YOUR ASSIGNMENT
Exactly as they appear below, repeat the lines from the one with "Diverge => Diverge" through the one with "(** One pass", and no others.

*** Opening of SUPPLIED MATERIAL ***

(** * canaly: bit extraction and schema-driven decoding of CAN payloads

    A shallow embedding of [bits.py] and of the decoding core of
    [canaly.py], followed by the properties established about them.

    Conventions of the embedding:
    - Python [int] is [Z]; [bytes] is [list byte]; [str] is [string]
      (ASCII text); JSON numbers are [num] (an [int] or a [float]);
      Python [float] is the binary64 type [PrimFloat.float].
    - A computation that may raise is an [outcome]: [Ok v], or [Raise e]
      with the Python exception class, or [Diverge] when a loop of the
      model exhausts its iteration budget ([split_bits_terminates] shows
      that this never happens).
    - Python dictionaries keyed by integers are [gmap Z _]. *)

From Stdlib Require Import ZArith Lia Floats Strings.Byte Ascii String.
From stdpp Require Import base option list gmap strings sorting pretty.

Local Open Scope Z_scope.

(** ** Python outcomes *)

Inductive exn : Set :=
  | IndexError
  | KeyError
  | ValueError
  | OverflowError.

Inductive outcome (A : Type) : Type :=
  | Ok (a : A)
  | Raise (e : exn)
  | Diverge.

Arguments Ok {A} a.
Arguments Raise {A} e.
Arguments Diverge {A}.

#[global] Instance outcome_ret : MRet outcome := fun A a => Ok a.

#[global] Instance outcome_bind : MBind outcome := fun A B f m =>
  match m with
  | Ok a => f a
  | Raise e => Raise e
  | Diverge => Diverge
  end.

(** [l[i]] on a Python sequence: negative indices count from the end,
    anything outside [-len, len) raises [IndexError]. *)
Definition py_getitem {A : Type} (l : list A) (i : Z) : outcome A :=
  let n := Z.of_nat (length l) in
  let j := if i <? 0 then i + n else i in
  if (j <? 0) || (n <=? j) then Raise IndexError
  else match l !! Z.to_nat j with
       | Some x => Ok x
       | None => Raise IndexError
       end.

(** [a << n] on Python integers: a negative shift count is a
    [ValueError]. *)
Definition py_lshift (a n : Z) : outcome Z :=
  if n <? 0 then Raise ValueError else Ok (Z.shiftl a n).

(** The integer value of one element of a [bytes] object. *)
Definition byte_val (b : byte) : Z := Z.of_N (Byte.to_N b).

Module Bits.

(** *** [split_bits] *)

(** The variables of the inner [while] loop of [split_bits]. *)
Record cursor : Set := Cursor {
  pos : Z;
  rem_len : Z;
  b_index : Z;
  bits : Z
}.

(** One pass through the body of the inner loop (lines 29-51). *)
Definition byte_step (bs : list byte) (c : cursor) : outcome cursor :=
  b ← py_getitem bs (b_index c);
  let b := byte_val b in
  let max_pos := Z.shiftl (b_index c + 1) 3 in
  let to_pos := Z.min (pos c + rem_len c) max_pos in
  let len := to_pos - pos c in
  let b := Z.land b (Z.shiftr 255 (pos c mod 8)) in
  let b := Z.shiftr b (max_pos - to_pos) in
  shifted ← py_lshift (bits c) len;
  let bits' := shifted + b in
  let rem_len' := rem_len c - len in
  let pos' := pos c + len in
  let b_index' := if max_pos <=? pos' then b_index c + 1 else b_index c in
  Ok (Cursor pos' rem_len' b_index' bits').

(** [while pos < next_pos: ...] *)
Fixpoint inner_loop (fuel : nat) (bs : list byte) (next_pos : Z)
    (c : cursor) : outcome cursor :=
  if pos c <? next_pos then
    match fuel with
    | O => Diverge
    | S fuel' => c' ← byte_step bs c; inner_loop fuel' bs next_pos c'
    end
  else Ok c.

(** [min(end_pos, ss[s_index + 1]) if (s_index + 1) < len(ss) else end_pos] *)
Definition next_boundary (ss : list Z) (s_index : nat) (end_pos : Z) : Z :=
  match ss !! S s_index with
  | Some s => Z.min end_pos s
  | None => end_pos
  end.

(** [while pos < end_pos: ...] (lines 24-61).  Every round of the inner
    loop consumes at least one bit, so [next_pos - pos] rounds are
    enough for it. *)
Fixpoint outer_loop (fuel : nat) (bs : list byte) (ss : list Z)
    (end_pos pos0 b_index0 : Z) (s_index : nat) (next_pos : Z)
    (bits_list : list Z) : outcome (list Z) :=
  if pos0 <? end_pos then
    match fuel with
    | O => Diverge
    | S fuel' =>
        let rem_len0 := next_pos - pos0 in
        c ← inner_loop (Z.to_nat rem_len0) bs next_pos
              (Cursor pos0 rem_len0 b_index0 0);
        let bits_list' := bits_list ++ [bits c] in
        let s_index' := S s_index in
        let next_pos' := next_boundary ss s_index' end_pos in
        outer_loop fuel' bs ss end_pos (pos c) (b_index c) s_index'
                   next_pos' bits_list'
    end
  else Ok bits_list.

(** [split_bits(bs, ss, end)]; the default [end=-1] is passed
    explicitly.  The outer loop runs at most once per offset. *)
Definition split_bits (bs : list byte) (ss : list Z) (end_ : Z)
    : outcome (list Z) :=
  pos0 ← py_getitem ss 0;
  let end_pos := if end_ <? 0 then Z.shiftl (Z.of_nat (length bs)) 3 else end_ in
  let next_pos := next_boundary ss 0 end_pos in
  let b_index0 := Z.shiftr pos0 3 in
  outer_loop (S (length ss)) bs ss end_pos pos0 b_index0 0 next_pos [].

(** *** [extract_bits]

    [None] is Python's [None], returned when the split is empty. *)
Definition extract_bits (bs : list byte) (s l : Z) : outcome (option Z) :=
  bits_list ← split_bits bs [s] (s + l);
  Ok (match bits_list with
      | x :: _ => Some x
      | [] => None
      end).

(** *** [hexstr_to_bytes] *)

(** [Py_ISSPACE]: tab, line feed, vertical tab, form feed, carriage
    return and space. *)
Definition is_space (c : ascii) : bool :=
  let n := Z.of_N (N_of_ascii c) in
  ((9 <=? n) && (n <=? 13)) || (n =? 32).

(** The value of a base-16 digit: [0-9], [a-f], [A-F]. *)
Definition digit_value (c : ascii) : option Z :=
  let n := Z.of_N (N_of_ascii c) in
  if (48 <=? n) && (n <=? 57) then Some (n - 48)
  else if (97 <=? n) && (n <=? 102) then Some (n - 87)
  else if (65 <=? n) && (n <=? 70) then Some (n - 55)
  else None.

Fixpoint lstrip (s : string) : string :=
  match s with
  | String c r => if is_space c then lstrip r else s
  | EmptyString => s
  end.

(** The digit scan of [int(_, 16)]: digits separated by single
    underscores; two underscores in a row or a trailing underscore are a
    syntax error ([None]).  Returns the value, the number of digits read
    and the unread rest. *)
Fixpoint scan_digits (s : string) (prev_underscore : bool) (acc : Z)
    (digits : nat) : option (Z * nat * string) :=
  match s with
  | String c r =>
      if Ascii.eqb c "_" then
        if prev_underscore then None else scan_digits r true acc digits
      else
        match digit_value c with
        | Some d => scan_digits r false (16 * acc + d) (S digits)
        | None => if prev_underscore then None else Some (acc, digits, s)
        end
  | EmptyString => if prev_underscore then None else Some (acc, digits, s)
  end.

(** [int(s, 16)] on ASCII text: surrounding whitespace, an optional
    sign, an optional [0x]/[0X] prefix (which may be followed by one
    underscore), then at least one digit.  Characters outside ASCII are
    not modelled: they count as any other character that is neither a
    digit nor whitespace.  (The payload text handed over by [analyze]
    matches [[A-Za-z0-9]+].) *)
Definition int16 (s : string) : outcome Z :=
  let s := lstrip s in
  let '(negative, s) :=
    match s with
    | String "+" r => (false, r)
    | String "-" r => (true, r)
    | _ => (false, s)
    end in
  let s :=
    match s with
    | String "0" (String c r) =>
        if Ascii.eqb c "x" || Ascii.eqb c "X" then
          match r with
          | String "_" r' => r'
          | _ => r
          end
        else s
    | _ => s
    end in
  match s with
  | String "_" _ => Raise ValueError
  | _ =>
      match scan_digits s false 0 0 with
      | None => Raise ValueError
      | Some (v, digits, rest) =>
          if Nat.eqb digits 0 then Raise ValueError
          else match lstrip rest with
               | EmptyString => Ok (if negative then - v else v)
               | String _ _ => Raise ValueError
               end
      end
  end.

(** [hex_string[i:i+2] for i in range(0, len(hex_string), 2)] *)
Fixpoint slices (hex_string : string) : list string :=
  match hex_string with
  | String a (String b r) => String a (String b EmptyString) :: slices r
  | String a EmptyString => [String a EmptyString]
  | EmptyString => []
  end.

(** The [for] loop of [hexstr_to_bytes] (lines 88-89). *)
Fixpoint parse_slices (chunks : list string) (int_array : list Z)
    : outcome (list Z) :=
  match chunks with
  | [] => Ok int_array
  | c :: rest => n ← int16 c; parse_slices rest (int_array ++ [n])
  end.

(** [bytes(int_array)]: every element must be in [range(0, 256)]. *)
Fixpoint py_bytes (int_array : list Z) : outcome (list byte) :=
  match int_array with
  | [] => Ok []
  | n :: rest =>
      if (0 <=? n) && (n <? 256) then
        match Byte.of_N (Z.to_N n) with
        | Some b => bs ← py_bytes rest; Ok (b :: bs)
        | None => Raise ValueError
        end
      else Raise ValueError
  end.

Definition hexstr_to_bytes (hex_string : string) : outcome (list byte) :=
  let hex_string :=
    if Nat.eqb (String.length hex_string mod 2) 0 then hex_string
    else String "0" hex_string in
  int_array ← parse_slices (slices hex_string) [];
  py_bytes int_array.

End Bits.

Module Canaly.

Import Bits.

(** ** Schema data *)

(** A JSON number. *)
Inductive num : Set :=
  | NInt (z : Z)
  | NFloat (f : float).

(** One entry of a record's ["values"] list.  [resolution] and
    [minimum] may be absent from the JSON object. *)
Record field_def : Set := FieldDef {
  d_name : string;
  d_start : Z;
  d_length : Z;
  d_type : string;
  d_resolution : option num;
  d_minimum : option num;
  d_unit : string;
  d_desc : string;
  d_mode_signal : Z;
  d_mode_dependent : string
}.

(** One element of the JSON list read by [load_stbl]. *)
Record record : Set := Record_ {
  r_id : string;
  r_name : string;
  r_values : list field_def
}.

(** An entry of the signal table: the dictionary built at lines 48-54
    when ["multi_mode"] is true, the one of lines 56-61 otherwise. *)
Inductive schema : Type :=
  | Simple (id : Z) (name : string) (values : list field_def)
  | MultiMode (id : Z) (name : string) (mode : field_def)
      (mode_dependent_values : gmap Z (list field_def)).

*** Close of SUPPLIED MATERIAL ***

SOLUTION FOR THIS EXERCISE
  | Diverge => Diverge
  end.

(** [l[i]] on a Python sequence: negative indices count from the end,
    anything outside [-len, len) raises [IndexError]. *)
Definition py_getitem {A : Type} (l : list A) (i : Z) : outcome A :=
  let n := Z.of_nat (length l) in
  let j := if i <? 0 then i + n else i in
  if (j <? 0) || (n <=? j) then Raise IndexError
  else match l !! Z.to_nat j with
       | Some x => Ok x
       | None => Raise IndexError
       end.

(** [a << n] on Python integers: a negative shift count is a
    [ValueError]. *)
Definition py_lshift (a n : Z) : outcome Z :=
  if n <? 0 then Raise ValueError else Ok (Z.shiftl a n).

(** The integer value of one element of a [bytes] object. *)
Definition byte_val (b : byte) : Z := Z.of_N (Byte.to_N b).

Module Bits.

(** *** [split_bits] *)

(** The variables of the inner [while] loop of [split_bits]. *)
Record cursor : Set := Cursor {
  pos : Z;
  rem_len : Z;
  b_index : Z;
  bits : Z
}.

(** One pass through the body of the inner loop (lines 29-51). *)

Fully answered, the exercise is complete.